HCM is a genetic cardiovascular disease characterized by a hypertrophied, nondilated left ventricle (LV) in the absence of other causes. It is relatively common and is one of the most frequent causes of sudden death in athletes.
Matthew Martinez, MD, director of Atlantic Health System Sports Cardiology and Director of the Hypertrophic Cardiomyopathy Program at Morristown Medical Center, and a nationally recognized expert in Hypertrophic Cardiomyopathy (HCM), was an author of the 2024 AHA/ACC/AMSSM/HRS/PACES/SCMR Guideline for the Management of Hypertrophic Cardiomyopathy: A Report of the American Heart Association/American College of Cardiology Joint Committee on Clinical Practice Guidelines, which appeared in the May 8 edition of Circulation, the journal of the American Heart Association.
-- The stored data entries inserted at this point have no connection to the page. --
Lemma totals_nonneg events : Forall event_wf events →
  0 ≤ rows (totals events) ∧ 0 ≤ result_nodes (totals events) ∧ 0 ≤ result_edges (totals events).
Proof.
  intros Hw. split_and!; apply sum_of_nonneg; [|apply Forall_true; intros e; by apply event_counts_nonneg..].
  eapply Forall_impl; [exact Hw|]. unfold event_wf, u64. lia.
Qed.

Lemma account_all_totals before events :
  Forall event_wf before → Forall (λ p, event_wf p.2) events →
  let '(passed, result) := account_all (totals before) events in
  (∀ i event, passed !! i = Some event → ∃ clock given,
     events !! i = Some (clock, given)
     ∧ event = settle (totals (before ++ map snd (firstn (S i) events))) clock.1 clock.2 given
     ∧ fits (totals (before ++ map snd (firstn (S i) events))))
  ∧ match result with
    | Ok _ => length passed = length events
    | Err e => code e = ResultBudgetExceeded ∧ (length passed < length events)%nat
               ∧ ¬ fits (totals (before ++ map snd (firstn (S (length passed)) events)))
    | Abort _ => False
    end.
Proof.
  intros Hb Hw. revert before Hb. induction Hw as [|[clock event] events He Hw IH]; intros before Hb; [done|].
  cbn [account_all]. unfold account. destruct (totals_nonneg before Hb) as (? & ? & ?).
  pose proof (observe_totals before event ltac:(done) ltac:(done) ltac:(done) He) as Ho. cbn in He.
  destruct (observe (totals before) event) as [s [[]|e|w]]; [|cbn; split_and!; [done|apply Ho|lia|apply Ho]|done].
  destruct Ho as [-> Hf]. rbind. specialize (IH (before ++ [event])).
  destruct (account_all (totals (before ++ [event])) events) as [passed result].
  destruct IH as [Hp Hr]; [apply Forall_app; split; [done|by constructor]|].
  setoid_rewrite <- (assoc_L (++)) in Hp. split.
  - intros [|i] ev; cbn [lookup]; [intros [= <-]; by exists clock, event|]. intros Hi. apply Hp, Hi.
  - destruct result as [u|e|w]; [by cbn; f_equal|cbn|done]. rewrite <- (assoc_L (++)) in Hr.
    destruct Hr as (? & ? & ?). split_and!; [done|lia|done].
Qed.

(** C10: The statistics of a result are exact.  Of the events a query emits, the
    transport receives the longest prefix whose totals fit 64 bits, each event
    as it was emitted except that a summary carries the number of node and of
    relationship values in all batches up to it, those inside paths, lists,
    maps and properties included.  When a total does not fit, the query fails
    with an exceeded result budget and nothing later is passed on. *)
Theorem result_statistics_exact events :
  Forall (λ p, event_wf p.2) events →
  let '(passed, result) := account_all QueryResultStatistics_new events in
  (∀ i event, passed !! i = Some event → ∃ clock given,
     events !! i = Some (clock, given)
     ∧ event = settle (totals (map snd (firstn (S i) events))) clock.1 clock.2 given
     ∧ fits (totals (map snd (firstn (S i) events))))
  ∧ match result with
    | Ok _ => length passed = length events
    | Err e => code e = ResultBudgetExceeded ∧ (length passed < length events)%nat
               ∧ ¬ fits (totals (map snd (firstn (S (length passed)) events)))
    | Abort _ => False
    end.
Proof. intros Hw. by apply (account_all_totals []). Qed.

(** A path of one relationship whose second node holds a node in a list. *)
Definition counted_sample : list (Z * Z * QueryStreamEvent) :=
  let node i ps := mkResultNode (lit i) [] ps in
  let inner := [(lit "friends", TypedList [TypedNode (node "9" [])])] in
  let path := mkPath [node "1" []; node "2" inner] [mkRelationship (lit "5") (lit "1") (lit "2") (lit "KNOWS") []] in
  [((1, 0), EventBatch 7 0 1 [mkBatchColumn (lit "p") (lit "PATH") [TypedPath path]]);
   ((2500, 2), EventSummary 7 (mkBookmark 1 1) (mkQueryStatistics 0 0 1 0 0 0) false None)].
“HCM guidelines are usually updated every four years. Since the last guidelines came out in 2020, there has been an enormous amount of data in the management of hypertrophic cardiomyopathy, especially in regard to exercise recommendations and the management of the condition in athletes,” said Dr. Martinez. “We can now provide better overall care to this patient group because of our increased knowledge of effective medications and overall health benefits for our patients.”
The article addresses a new class of medications, myosin inhibitors, that are being used effectively for HCM. The inhibitors reversibly interact with myosin chains to reduce the number of interactions, which aids in reducing the pumping function of the heart that can lead to heart failure, and allows for increased exercise tolerance. It achieves its therapeutic effect by reducing hypercontractility and improving diastolic function in obstructive HCM.
“Myosin inhibitors are now considered a front-line therapy for those patients who do not tolerate beta or channel blockers, or as an add-on medication,” explained Dr. Martinez. “Patients feel better, have less breathlessness and have an easier time exercising.
However, in some cases, the use of this medication can cause the pumping function to weaken so routine echocardiograms are necessary to monitor the left ventricular function of the heart, and if necessary, medications can be adjusted.
Traditionally, said Dr. Martinez, there has been some complexities in determining the amount of exercise recommended for those with HCM. “There have been mixed messages about playing sports and exercise, but we now understand that for overall health, exercise is important and physicians should make this be part of their discussions with patients. Previously, those with HCM were not encouraged to play collegiate level or professional sports, but those guidelines have changed.”
Dr. Martinez added, “We now know that those who are fit do better health wise. Being active, along with a healthy diet and medication, can help improve the overall care of patients with HCM.”